Otherwise, this was the usual nakedly political budget we've come to expect from Osborne, who despite loathing Gordon Brown seems to have learned everything he knows from the son of the manse.  This was a budget for an "aspiration nation", or to put it more bluntly, the middle classes, as long as you fit the new Tory notion of what the middle classes are.  You must want "to get on in life", work even if you have children, either own your own home or want to, not earn quite enough to fall into the 40% income tax bracket, not claim benefits, not work in the public sector, and you must drive to work and swill beer rather than any other alcoholic beverage.  There were a couple of sops to those outside these arbitrary confines, such as the raising of the personal allowance to £10,000 a year ahead of schedule, but then that also helps the middle more than it does the poorest.

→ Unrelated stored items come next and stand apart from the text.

(* ===== verification/SortSpec.v ===== *)
(** * The parallel sort sorts: the algorithms

    What [split_numbers] and [merge_partitions] compute: a partition of sorted
    numbers by the pivots, and the merge of sorted partitions - but for the numbers
    equal to [u32::MAX], which the merge loses, and but for the last partitions,
    which a splitter leaves out when its numbers run out before its pivots do. *)
From Stdlib Require Import Ascii String.
From stdpp Require Import sorting.
From S2P Require Import Prelude Bytes Ipv4 Text Threads Slots Contracts SortFuncs.
Local Open Scope Z_scope.

Abbreviation sorted := (StronglySorted Z.le).

(** ** Parsing *)

Lemma digits_ge s : ∀ acc n, 0 ≤ acc → digits acc s = Some n → 0 ≤ n.
Proof.
  induction s as [|c s IH]; intros acc n Ha; cbn [digits]; [by intros [= <-]|].
  destruct (digit c) as [d|] eqn:Hd; [|done]. cbn. apply IH. unfold digit in Hd.
  destruct ((48 <=? _) && (_ <=? 57)) eqn:E; [|done]. injection Hd as <-.
  apply andb_true_iff in E as [E _]. apply Z.leb_le in E. lia.
Qed.
Lemma parse_uint_fits w s n : parse_uint w s = Some n → fits w n.
Proof.
  unfold parse_uint. set (s' := match s with String "+" s => s | _ => s end). clearbody s'. clear s.
  destruct s' as [|c s]; [done|]. destruct (digits 0 (String c s)) as [x|] eqn:E; [|done]. cbn [mbind option_bind].
  destruct (Z.ltb_spec x (2 ^ w)); [|done]. intros [= <-]. split; [|done].
  apply (digits_ge (String c s) 0); [lia|done].
Qed.
Lemma parse_loop_fits pieces : ∀ array, Forall (fits 32) array →
  Forall (fits 32) (parse_loop pieces array).1.
Proof.
  induction pieces as [|num pieces IH]; intros array Ha; [done|]. cbn [parse_loop].
  destruct (String.eqb _ _); [by apply IH|].
  destruct (parse_u32 (trim num)) as [n|] eqn:E; [|done].
  apply IH, Forall_app. split; [done|]. constructor; [by eapply parse_uint_fits|done].
Qed.

(** ** Splitting *)

Lemma below_app p l : under_pivot p l ++ drop (length (under_pivot p l)) l = l.
Proof.
  induction l as [|x l IH]; [done|]. cbn [under_pivot]. destruct (x <? p); [|done].
  cbn [length drop app]. by rewrite IH.
Qed.
Lemma below_lt p l x : x ∈ under_pivot p l → x < p.
Proof.
  induction l as [|y l IH]; cbn [under_pivot]; [by intros ?%not_elem_of_nil|].
  destruct (Z.ltb_spec y p); [|by intros ?%not_elem_of_nil]. intros [-> | Hx]%elem_of_cons; [done|by apply IH].
Qed.
Lemma below_ge p l x : sorted l → x ∈ drop (length (under_pivot p l)) l → p ≤ x.
Proof.
  induction l as [|y l IH]; cbn [under_pivot]; [by intros _ ?%not_elem_of_nil|].
  intros [Hy Hl]%StronglySorted_cons. destruct (Z.ltb_spec y p) as [|Hle].
  - cbn [length drop]. by apply IH.
  - cbn [length drop]. intros [-> | Hx]%elem_of_cons; [done|]. rewrite Forall_forall in Hy.
    specialize (Hy x Hx). lia.
Qed.
Lemma below_all p l : (∀ x, x ∈ l → x < p) → under_pivot p l = l.
Proof.
  induction l as [|y l IH]; intros H; [done|]. cbn [under_pivot].
  rewrite (proj2 (Z.ltb_lt _ _)) by (apply H, list_elem_of_here). f_equal. apply IH.
  intros x Hx. by apply H, list_elem_of_further.
Qed.

Lemma sorted_drop n l : sorted l → sorted (drop n l).
Proof. intros H. rewrite <- (take_drop n l) in H. by apply StronglySorted_app in H as (_ & _ & ?). Qed.
Lemma sorted_part l1 l2 l3 : sorted (l1 ++ l2 ++ l3) → sorted l2.
Proof. intros H. by apply StronglySorted_app in H as (_ & _ & (_ & H & _)%StronglySorted_app). Qed.

(** Below the pivot with its number, if there is one, and not below those before. *)
Definition in_range (pivots : list Z) (j : nat) (x : Z) : Prop :=
  (∀ p, pivots !! j = Some p → x < p) ∧ ∀ i p, (i < j)%nat → pivots !! i = Some p → p ≤ x.

(** The loop from [cur] on: the partitions it adds, and where it stops. *)
Lemma split_loop_spec numbers : sorted numbers → ∀ pivots cur result,
  (cur ≤ length numbers)%nat → ∃ parts stop,
  split_loop numbers pivots cur result = (result ++ parts, stop) ∧ (stop ≤ length numbers)%nat ∧
  concat parts ++ drop stop numbers = drop cur numbers ∧
  (Nat.min 1 (length pivots) ≤ length parts ≤ length pivots)%nat ∧
  ((length parts < length pivots)%nat → stop = length numbers) ∧
  (∀ j part x, (parts ++ [drop stop numbers]) !! j = Some part → x ∈ part → in_range pivots j x) ∧
  ∀ i p, pivots !! i = Some p → (∀ x, x ∈ drop cur numbers → x < p) → (length parts ≤ i + 1)%nat.
Proof.
  intros Hs. induction pivots as [|p pivots IH]; intros cur result Hcur; cbn [split_loop].
  - exists [], cur. rewrite app_nil_r. split_and!; try done. cbn. lia.
  - set (b := under_pivot p (drop cur numbers)). assert (Hb : b ++ drop (length b) (drop cur numbers) = drop cur numbers)
      by apply below_app.
    assert (Hlb : (length b ≤ length numbers - cur)%nat).
    { apply (f_equal length) in Hb. rewrite length_app, !length_drop in Hb. lia. }
    rewrite drop_drop in Hb.
    destruct (Nat.leb_spec (length numbers) (cur + length b)) as [Hend|Hgo].
    + exists [b], (cur + length b)%nat. split_and!; try done; try (cbn; lia).
      * cbn [concat]. by rewrite app_nil_r.
      * intros [|[|j]] part x; cbn.
        -- intros [= <-] Hx. split; [|intros; lia]. intros q [= <-]. by eapply below_lt.
        -- rewrite drop_ge by lia. by intros [= <-] ?%not_elem_of_nil.
        -- done.
    + destruct (IH (cur + length b)%nat (result ++ [b]) ltac:(lia))
        as (parts & stop & E & Hstop & Hc & Hlen & Hshort & Hin & Hall).
      exists (b :: parts), stop. rewrite E, <- app_assoc. split_and!; try done; try (cbn; lia).
      * cbn [concat]. by rewrite <- app_assoc, Hc.
      * intros [|j] part x; cbn.
        { intros [= <-] Hx. split; [|intros; lia]. intros q [= <-]. by eapply below_lt. }
        intros Hj Hx. destruct (Hin j part x Hj Hx) as [H1 H2]. split; [done|].
        intros [|i] q Hi; cbn; [|by apply H2; lia]. intros [= <-].
        apply (below_ge p (drop cur numbers)); [by apply sorted_drop|]. fold b. rewrite drop_drop, <- Hc.
        apply elem_of_app. apply list_elem_of_lookup_2, elem_of_app in Hj as [Hj|Hj].
        { left. apply elem_of_concat. eauto. }
        { right. by apply list_elem_of_singleton in Hj as ->. }
      * intros [|i] q; cbn.
        { intros [= <-] H. unfold b in Hgo. rewrite below_all in Hgo by done. rewrite length_drop in Hgo. lia. }
        intros Hi H. specialize (Hall i q Hi). cut (length parts ≤ i + 1)%nat; [lia|]. apply Hall.
        intros x Hx. apply H. rewrite <- Hb. apply elem_of_app. by right.
Qed.

Lemma split_numbers_spec numbers pivots : sorted numbers →
  let parts := split_numbers numbers pivots in
  concat parts = numbers ∧ (0 < length parts ≤ Datatypes.S (length pivots))%nat ∧
  ∀ j part x, parts !! j = Some part → x ∈ part → in_range pivots j x.
Proof.
  intros Hs parts.
  destruct (split_loop_spec numbers Hs pivots 0 [] ltac:(lia)) as (ps & stop & E & _ & Hc & Hl & _ & Hin & _).
  unfold parts, split_numbers. rewrite E. cbn [app]. split_and!; [|rewrite length_app; cbn; lia..|done].
  rewrite drop_0 in Hc. rewrite concat_app. cbn [concat]. by rewrite app_nil_r.
Qed.

(** All partitions are there if some number reaches every pivot but the last. *)
Lemma split_numbers_full numbers pivots : sorted numbers →
  (length pivots ≤ 1)%nat ∨ (∃ x, x ∈ numbers ∧ ∀ i p, (i + 1 < length pivots)%nat → pivots !! i = Some p → p ≤ x) →
  length (split_numbers numbers pivots) = Datatypes.S (length pivots).
Proof.
  intros Hs Hx.
  destruct (split_loop_spec numbers Hs pivots 0 [] ltac:(lia)) as (ps & stop & E & Hstop & Hc & Hl & Hshort & Hin & _).
  unfold split_numbers. rewrite E. cbn [app]. rewrite length_app. cbn [length].
  destruct (decide (length ps = length pivots)) as [->|Hne]; [lia|exfalso].
  destruct Hx as [Hx|(x & Hx & Hlast)]; [lia|].
  rewrite drop_0 in Hc. specialize (Hshort ltac:(lia)). subst stop.
  rewrite drop_all, app_nil_r in Hc. rewrite <- Hc in Hx.
  apply elem_of_concat in Hx as (part & [j Hj]%list_elem_of_lookup & Hx).
  assert (Hjl := lookup_lt_Some _ _ _ Hj). destruct (lookup_lt_is_Some_2 pivots j) as [q Hq]; [lia|].
  assert (Hlt := proj1 (Hin j part x (lookup_app_l_Some _ _ _ _ Hj) Hx) q Hq).
  specialize (Hlast j q ltac:(lia) Hq). lia.
Qed.

(** Some are missing if all numbers are below a pivot that is not the last. *)
Lemma split_numbers_short numbers pivots i p : sorted numbers → pivots !! i = Some p →
  (i + 1 < length pivots)%nat → (∀ x, x ∈ numbers → x < p) →
  (length (split_numbers numbers pivots) ≤ length pivots)%nat.
Proof.
  intros Hs Hi Hlt Hall.
  destruct (split_loop_spec numbers Hs pivots 0 [] ltac:(lia)) as (ps & stop & E & _ & _ & _ & _ & _ & H).
  unfold split_numbers. rewrite E. cbn [app]. rewrite length_app. cbn [length].
  specialize (H i p Hi ltac:(done)). lia.
Qed.

(** ** Merging *)

(** What is left of the partitions behind the indices. *)
Definition rests (partitions : list (list Z)) (indices : list nat) : list (list Z) :=
  zip_with drop indices partitions.

Lemma scan_spec partitions : ∀ indices i mv mp, (i + length indices ≤ length partitions)%nat →
  let rs := rests (drop i partitions) indices in
  ∃ m o, scan partitions i indices mv mp = Some (m, o) ∧ m ≤ mv ∧
    (∀ r v, r ∈ rs → head r = Some v → m ≤ v) ∧
    ((m = mv ∧ o = mp) ∨ ∃ j r, o = Some (i + j)%nat ∧ m < mv ∧ rs !! j = Some (m :: r)).
Proof.
  induction indices as [|index indices IH]; intros i mv mp Hi rs; cbn [length] in Hi.
  - exists mv, mp. split; [done|]. split; [lia|]. split; [by intros r v ?%not_elem_of_nil|by left].
  - destruct (lookup_lt_is_Some_2 partitions i) as [part Hp]; [lia|].
    assert (Hrs : rs = drop index part :: rests (drop (Datatypes.S i) partitions) indices).
    { unfold rs, rests. by rewrite (drop_S _ part i Hp). }
    assert (Hnext : ∀ mv' mp', (∀ v, head (drop index part) = Some v → mv' ≤ v) → mv' ≤ mv →
      (mv' = mv ∧ mp' = mp ∨ mv' < mv ∧ mp' = Some i ∧ ∃ r, drop index part = mv' :: r) →
      ∃ m o, scan partitions (Datatypes.S i) indices mv' mp' = Some (m, o) ∧ m ≤ mv ∧
      (∀ r v, r ∈ rs → head r = Some v → m ≤ v) ∧
      ((m = mv ∧ o = mp) ∨ ∃ j r, o = Some (i + j)%nat ∧ m < mv ∧ rs !! j = Some (m :: r))).
    { intros mv' mp' Hhd Hle Hcase.
      destruct (IH (Datatypes.S i) mv' mp' ltac:(lia)) as (m & o & E & Hm & Hmin & Ho).
      exists m, o. split; [done|]. split; [lia|]. split.
      - intros r v. rewrite Hrs. intros [-> | Hr]%elem_of_cons Hv; [specialize (Hhd v Hv); lia|by eapply Hmin].
      - rewrite Hrs. destruct Ho as [[-> ->]|(j & r & -> & Hlt & Hr)].
        + destruct Hcase as [[-> ->]|(Hlt & -> & r & Hr)]; [by left|right].
          exists O, r. rewrite Nat.add_0_r. by rewrite Hr.
        + right. exists (Datatypes.S j), r. split; [f_equal; lia|]. split; [lia|done]. }
    cbn [scan]. rewrite Hp. cbn [mbind option_bind].
    destruct (part !! index) as [v|] eqn:Hv.
    + assert (Hdrop := drop_S _ _ _ Hv).
      rewrite (proj2 (Nat.ltb_lt _ _)) by (by eapply lookup_lt_Some).
      cbn [from_option andb mbind option_bind]. unfold id.
      destruct (Z.ltb_spec v mv); apply Hnext; rewrite ?Hdrop; try done; try lia; try by left.
      * intros w [= <-]. lia.
      * right. eauto.
      * intros w [= <-]. lia.
    + rewrite (proj2 (Nat.ltb_ge _ _)) by (by apply lookup_ge_None_1). cbn [andb].
      apply Hnext; [|lia|by left]. rewrite drop_ge by (by apply lookup_ge_None_1). done.
Qed.

Lemma rests_next partitions indices k v r : rests partitions indices !! k = Some (v :: r) →
  rests partitions (alter Datatypes.S k indices) = <[k := r]> (rests partitions indices).
Proof.
  intros Hk. apply list_eq. intros j. unfold rests in *.
  rewrite lookup_zip_with in Hk. destruct (indices !! k) as [n|] eqn:Hn; [|done]. cbn in Hk.
  destruct (partitions !! k) as [p|] eqn:Hp; [|done]. injection Hk as Hk.
  rewrite lookup_zip_with. destruct (decide (k = j)) as [<-|Hne].
  - rewrite list_lookup_alter_eq, Hn, Hp. rewrite list_lookup_insert_eq.
    + cbn. f_equal. by rewrite <- Nat.add_1_r, <- drop_drop, Hk.
    + rewrite length_zip_with. apply lookup_lt_Some in Hn, Hp. lia.
  - by rewrite list_lookup_alter_ne, list_lookup_insert_ne, lookup_zip_with by done.
Qed.

Lemma concat_insert {A} (ls : list (list A)) k v r : ls !! k = Some (v :: r) →
  concat ls ≡ₚ v :: concat (<[k := r]> ls).
Proof.
  revert k. induction ls as [|l ls IH]; intros [|k]; cbn; [done|done|by intros [= ->]|].
  intros Hk. rewrite (IH k Hk). symmetry. apply Permutation_middle.
Qed.

(** The numbers the merge keeps. *)
Definition kept (l : list Z) : list Z := filter (λ x, x < U32_MAX) l.

Lemma merge_loop_spec partitions : ∀ fuel indices dst, length indices = length partitions →
  Forall sorted (rests partitions indices) → (length (concat (rests partitions indices)) < fuel)%nat →
  ∃ out, merge_loop fuel partitions indices dst = Ret (dst ++ out) ∧
    out ≡ₚ kept (concat (rests partitions indices)) ∧ sorted out.
Proof.
  induction fuel as [|fuel IH]; intros indices dst Hlen Hs Hf; [lia|]. cbn [merge_loop].
  destruct (scan_spec partitions indices 0 U32_MAX None ltac:(lia)) as (m & o & -> & _ & Hmin & Ho).
  rewrite drop_0 in Hmin, Ho. set (rs := rests partitions indices) in *.
  assert (Hge : ∀ x, x ∈ concat rs → m ≤ x).
  { intros x (r & Hr & Hx)%elem_of_concat. rewrite Forall_forall in Hs.
    specialize (Hs r Hr). destruct r as [|v r]; [by apply not_elem_of_nil in Hx|].
    specialize (Hmin (v :: r) v Hr eq_refl). apply StronglySorted_cons in Hs as [Hs _].
    rewrite Forall_forall in Hs. apply elem_of_cons in Hx as [-> | Hx]; [done|]. specialize (Hs x Hx). lia. }
  destruct Ho as [[-> ->]|(k & r & -> & Hlt & Hr)].
  - exists []. rewrite app_nil_r. split; [done|]. split; [|by constructor].
    unfold kept.
    destruct (filter (λ x, x < U32_MAX) (concat rs)) as [|y l] eqn:E; [done|exfalso].
    assert (Hy : y ∈ filter (λ x, x < U32_MAX) (concat rs)) by (rewrite E; apply list_elem_of_here).
    apply list_elem_of_filter in Hy as [Hy1 Hy2]. specialize (Hge y Hy2). lia.
  - cbn [Nat.add]. assert (Hp := concat_insert rs k m r Hr).
    assert (Hnext := rests_next partitions indices k m r Hr).
    destruct (IH (alter Datatypes.S k indices) (dst ++ [m])) as (out & E & Hperm & Hsort).
    + by rewrite length_alter.
    + rewrite Hnext. apply Forall_insert; [done|]. rewrite Forall_forall in Hs.
      specialize (Hs _ (list_elem_of_lookup_2 _ _ _ Hr)). by apply StronglySorted_cons in Hs as [_ ?].
    + rewrite Hnext. fold rs. apply Permutation_length in Hp. cbn [length] in Hp. lia.
    + rewrite Hnext in Hperm. fold rs in Hperm. exists (m :: out). rewrite E, <- app_assoc. split; [done|].
      assert (Hk : kept (concat rs) ≡ₚ m :: kept (concat (<[k := r]> rs))).
      { unfold kept. rewrite Hp. rewrite filter_cons_True by done. done. }
      split; [by rewrite Hk, Hperm|]. apply StronglySorted_cons. split; [|done].
      apply Forall_forall. intros x Hx. apply Hge. rewrite Hp. apply list_elem_of_further.
      rewrite Hperm in Hx. by apply list_elem_of_filter in Hx as [_ ?].
Qed.

Lemma rests_start partitions : rests partitions (map (λ _, O) partitions) = partitions.
Proof. unfold rests. induction partitions as [|p ps IH]; [done|]. cbn. by rewrite drop_0, IH. Qed.

Lemma merge_partitions_spec partitions : Forall sorted partitions →
  ∃ out, merge_partitions partitions [] = Ret out ∧ out ≡ₚ kept (concat partitions) ∧ sorted out.
Proof.
  intros Hs. unfold merge_partitions.
  destruct (merge_loop_spec partitions (Datatypes.S (length (concat partitions)))
    (map (λ _, O) partitions) []) as (out & E & Hp & Ho); rewrite ?rests_start in *; try done.
  - by rewrite length_map.
  - lia.
  - by exists out.
Qed.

All this pampering of the middle and continued codifying of business with a further cut in corporation tax for those who bother to pay it, does, after all, come at a price.  While there were no extra cuts to welfare announced this time round, it seems likely further reductions will be coming in 2015, with Osborne due to target "annually managed expenditure".  The effects of the current cuts are already there to be seen: the poorest are continuing to take a pounding, while the richest, despite possibly paying more in tax now than they did under Labour, are barely affected, not least thanks to Osborne's abolition of the 50p rate.

If Osborne's ultimate aim was, as the Guardian reports, to "avoid fucking up", then at the moment he seems to have just about managed it.  What he most certainly hasn't done is shift away from Plan A, regardless of how many people or publications urge him to drop his refusal to borrow to invest.  The one move today which may well have some effect is the £2,000 cut in employers' national insurance contributions, which could encourage small businesses to take on more workers.  Otherwise, he's relying on the Bank of England to inflate away the debt, something which is asking for trouble when wages already can't maintain pace.  Osborne's major problem is that as a recent poll showed, his unpopularity poisons his policies regardless of whether the public agree with him or not.  Nothing announced today is going to change that.  Nor will it even begin to get us out of the depression the coalition has helped to plunge us into.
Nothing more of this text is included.